- **WHAT IS BEING ASKED**
In the data below, count every line that holds the string "coqutil" and reply with the number alone.

- **INPUT DATA**
Lemma wp_rootAbsent r h Q :
  (∀ v e, (e = None → absent_root (rt_Name r) v) → Q (h ++ [v]) e) → wp no_contract Q h (rootAbsent r).
Proof.
  intros HQ. apply wp_call_bind. intros [err|u] _; apply wp_ret, HQ; [|done].
  destruct (errors_is err APINotFound) eqn:He; [|done]. intros _. by exists err.
Qed.

Lemma read_trace c h s : trace_of (Checkpoints_Read c) h (inr s) → seen c h s.
Proof.
  intros Ht. apply (trace_wp (λ h x, ∀ s, x = inr s → seen c h s) _ _ _ Ht); [|done].
  apply wp_call_bind. intros [e|cm] _; apply wp_ret; intros s' Hs; [done|]. exists cm. split; [by left|done].
Qed.

Lemma wp_check_state r h Q :
  (∀ h' e, (e = None → state_resolved (checkpoints r) h') → Q (h ++ h') e) → wp no_contract Q h (check_state r).
Proof.
  intros HQ. apply wp_traces. intros h' e Ht _. apply HQ. revert Ht. intros Ht.
  apply (trace_wp (λ h e, e = None → state_resolved (checkpoints r) h) _ _ _ Ht). unfold check_state.
  apply wp_bind, wp_traces. intros hr [err|s] Hr _; simpl.
  - destruct (errors_is err APINotFound) eqn:He; [|by apply wp_ret]. apply wp_call_bind.
    intros [e'|n] _; apply wp_ret; [done|]. intros Hn. apply reject_None in Hn. reflect in Hn. subst n. left. by exists hr, err.
  - destruct (Compile s) as [e'|res] eqn:Hc; [by apply wp_ret|].
    apply wp_call_bind. intros [e'|done] _; apply wp_ret; [by intros|]. intros Hn. apply reject_None in Hn.
    apply negb_false_iff in Hn. subst done. right. apply read_trace in Hr as (cm & Hcm & Hd). exists cm, s, res.
    split_and!; [set_solver|done|done|set_solver].
Qed.

(** Uninstalling is allowed only when nothing is left: the scale set was absent
    before and after, and in between there was no checkpoint and no owned
    object, or every allocation of the checkpointed configuration was resolved. *)
Theorem uninstall_checked r :
  ensures no_contract (CheckUninstall r) (λ h e, e = None →
    ∃ v1 h' v2, h = v1 :: h' ++ [v2] ∧ absent_root (rt_Name r) v1 ∧ absent_root (rt_Name r) v2 ∧
      state_resolved (checkpoints r) h').
Proof.
  apply wp_ensures. apply wp_bind, wp_rootAbsent. intros v1 [e|] H1'; [by apply wp_ret|].
  apply wp_bind, wp_check_state. intros h' [e|] H2'; [by apply wp_ret|].
  apply wp_rootAbsent. intros v2 e H3' He. exists v1, h', v2. split_and!; auto.
Qed.
End session.
(* ===== verification/Prelude.v ===== *)
(** * libp2p-rs: a verification development

    A model of the Rust network stack libp2p-rs, with the theorems that make its
    parts correct.  The code is translated into functions and step relations on
    explicit states; the theorems are about those definitions.

    ** The program

    A node is a [Swarm] ([swarm/src/lib.rs]): a main loop that owns the tables of
    the connections and serves the commands of its users and the events of its
    tasks.  To connect to a peer it asks the dialer ([swarm/src/dial.rs]) for the
    addresses that the peer store ([core/src/peerstore.rs]) or a routing protocol
    knows, as multiaddresses ([multiaddr/]).  On a connection the two sides agree
    on protocols by multistream-select ([core/src/multistream/]) and share it
    between streams by mplex ([protocols/mplex/]), after a security protocol has
    told them their keys: noise, secio or plaintext ([protocols/noise/],
    [protocols/secio/], [protocols/plaintext/]).  On the streams run the protocols: Kademlia
    ([protocols/kad/]), a distributed hash table whose node answers requests of
    remote peers and runs iterative queries, and the publish-subscribe routers
    gossipsub ([protocols/gossipsub/]) and floodsub ([protocols/floodsub/]).  Peers are named by their
    public keys ([core/src/identity.rs], [core/src/peer_id.rs]).

    ** Conventions

    - A Rust function is a Rocq function of the same name where the name is free; a
      prefix tells the type apart otherwise ([bucket_insert], [mc_put]).
    - A type is an [Inductive] with the constructors of the enum, or a [Record]
      with the fields of the struct.  A hash map is a [gmap], a hash set a [gset];
      where code iterates over one, the order is the class [HashOrder], of which
      only [HashOrderLaws] (an iteration visits every element once) is known.  A
      vector is a list.
    - Integers are [Z] or [nat], with the wrap-around, saturation or panic of the
      code written out where an operation can leave the width.  [f64] is
      [spec_float] with binary64 rounding ([Float64.v]).
    - [Result] is [result], with [let?] for the operator [?].  A function that can
      panic answers in [option], where [None] is the panic.
    - State is passed explicitly.  What a handler sends, answers or spawns is a list
      of effects or an output log.  Tasks that run concurrently are interleaved at
      their accesses to shared state, as a step relation.
    - [Instant::now()] and random numbers are arguments or come from a class.
    - Other crates (prost, sha2, multihash, unsigned-varint, rand, regex, bs58, the
      signature schemes) are classes: their operations are parameters and their
      documented behaviour is a class of laws.  The traits of the repository that
      one component uses of another (record stores, peer ids, multiaddresses,
      identities, data transforms) are classes too, whose instances are the
      implementations.

    ** The files

    Shared: [Prelude.v] (results, lists, bytes, stable sorting, loops that can
    panic), [BTree.v] (ordered maps), [StdText.v] (texts of the standard library),
    [Varint.v] (varints and byte streams), [Float64.v].

    Kademlia.  [KadKey.v]: keys and the XOR metric ([kbucket/key.rs]).
    [KBucket.v]: buckets and the entry API ([kbucket/bucket.rs],
    [kbucket/entry.rs]).  [KTable.v]: the routing table ([kbucket.rs]); it refines a
    partial map, and the lookup of the closest keys terminates and yields all keys
    sorted by distance.  [RecordStore.v]: records and the store ([record.rs],
    [record/store.rs], [record/store/memory.rs]).  [KadProto.v]: messages and their
    protobuf form ([protocol.rs]), with round trips.  [KadQuery.v]: iterative and
    fixed queries ([query.rs]) with their concurrent jobs; a query makes progress,
    contacts a peer at most once, ends within a bound and returns the closest
    peers.  [KadCore.v]: the node ([kad.rs]); its loop never panics, and what a
    remote peer can change is limited.

    Core and swarm.  [PeerStore.v], [Multiaddr.v] (binary and textual forms, round
    trips, refinement of lists of protocols), [Identity.v].  [Framing.v]: messages
    with a length prefix ([core/src/util/mod.rs],
    [core/src/multistream/length_delimited.rs]).  [Multistream.v]: the negotiation
    of protocols; dialer and listener agree and end.  [Mplex.v]: the multiplexer;
    what a stream delivers is a prefix of what was sent on it.  [Registry.v]:
    external addresses.  [Dial.v]: the dialer with its concurrent jobs; a dial ends
    with the peer asked for or an error.  [Swarm.v]: the main loop beside the
    dialer; every request is answered exactly once and always has a next step, and
    the tables of the connections agree.

    Gossipsub.  [GossipCache.v]: message cache, time caches, backoffs, promises and
    subscription filters.  [PeerScore.v]: the score.  [GossipRpc.v]: messages on the
    wire, signing, validation, fragmentation.  [GossipConfig.v]: the configuration
    and its builder.  [Gossipsub.v]: the router ([gossipsub.rs]) with every handler,
    command and the heartbeat.  [GossipsubInv.v]: its invariant, kept by every
    operation.  [GossipsubProps.v]: no input panics, sizes are bounded, the
    heartbeat maintains the mesh and tells the peers concerned, a message is
    delivered at most once within the time it is remembered, and a published
    message reaches the application of a remote subscriber.

    Floodsub.  [Floodsub.v]: the router with its packets, and networks of it; when
    no packet is left, a published message has reached every subscriber that a
    route of subscribers leads to.

    Secure channels.  [Session.v]: programs that write to and read from a socket,
    alone or against each other; the outcome of two such programs does not depend
    on the order of their steps.  [Plaintext.v], [Secio.v],
    [Noise.v]: the handshakes as such programs, and the encrypted streams of secio
    and noise, the latter as the state machines that are polled.  Two nodes complete
    a handshake in every order; a handshake that succeeds has authenticated the
    remote key; the streams deliver a prefix of what was written, and all of it in
    the end.

    ** Fuel and bounds

    Loops that are not structural are bounded by a number that the theorems show to
    be enough: the iteration over the buckets by their number ([KTable.v]), the
    parsers by the length of their input ([StdText.v], [Multiaddr.v], [Framing.v],
    [Secio.v], [Noise.v]), the runs of concurrent systems by explicit measures ([KadQuery.v], [Dial.v],
    [Multistream.v]).  The theorems about the gossipsub router assume that the
    clock stays below a horizon for which the configured durations can be added to
    an [Instant], that a configuration passed [build], and that at most [2^32 - 1]
    messages are asked for; [setting_ok] collects these conditions.

    ** Not modelled

    Sockets and their adapters (the TCP, DNS and WebSocket transports, the runtime
    crates), the mDNS service, the command lines, metrics and exporters are input
    and output.  The private network protector, yamux and the signature
    schemes are wrappers of cryptographic or third-party crates.  The in-memory
    transport and the upgrade combinators are not modelled either.  Of the swarm the bodies of the ping and identify tasks are left out: the main
    loop sees their results as events.  Of the peer store the file format and the
    latency averages are left out, of Kademlia the statistics and the bootstrap
    timer, and of multistream-select the adapters that hold a negotiated stream.
    [protocols/gossipsub/src/handler.rs] and the second half of [protocol.rs] there
    are not part of the build. *)

From Stdlib Require Import ZArith Lia.
From Stdlib Require String.
From stdpp Require Export base tactics option list list_numbers numbers gmap sorting.
From coqutil Require Export Byte.
From coqutil Require Import Word.LittleEndianList.

Declare Scope libp2p_scope.
Delimit Scope libp2p_scope with lp2p.
Create HintDb lp2p.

- **SOLUTION TO THIS PROBLEM**
2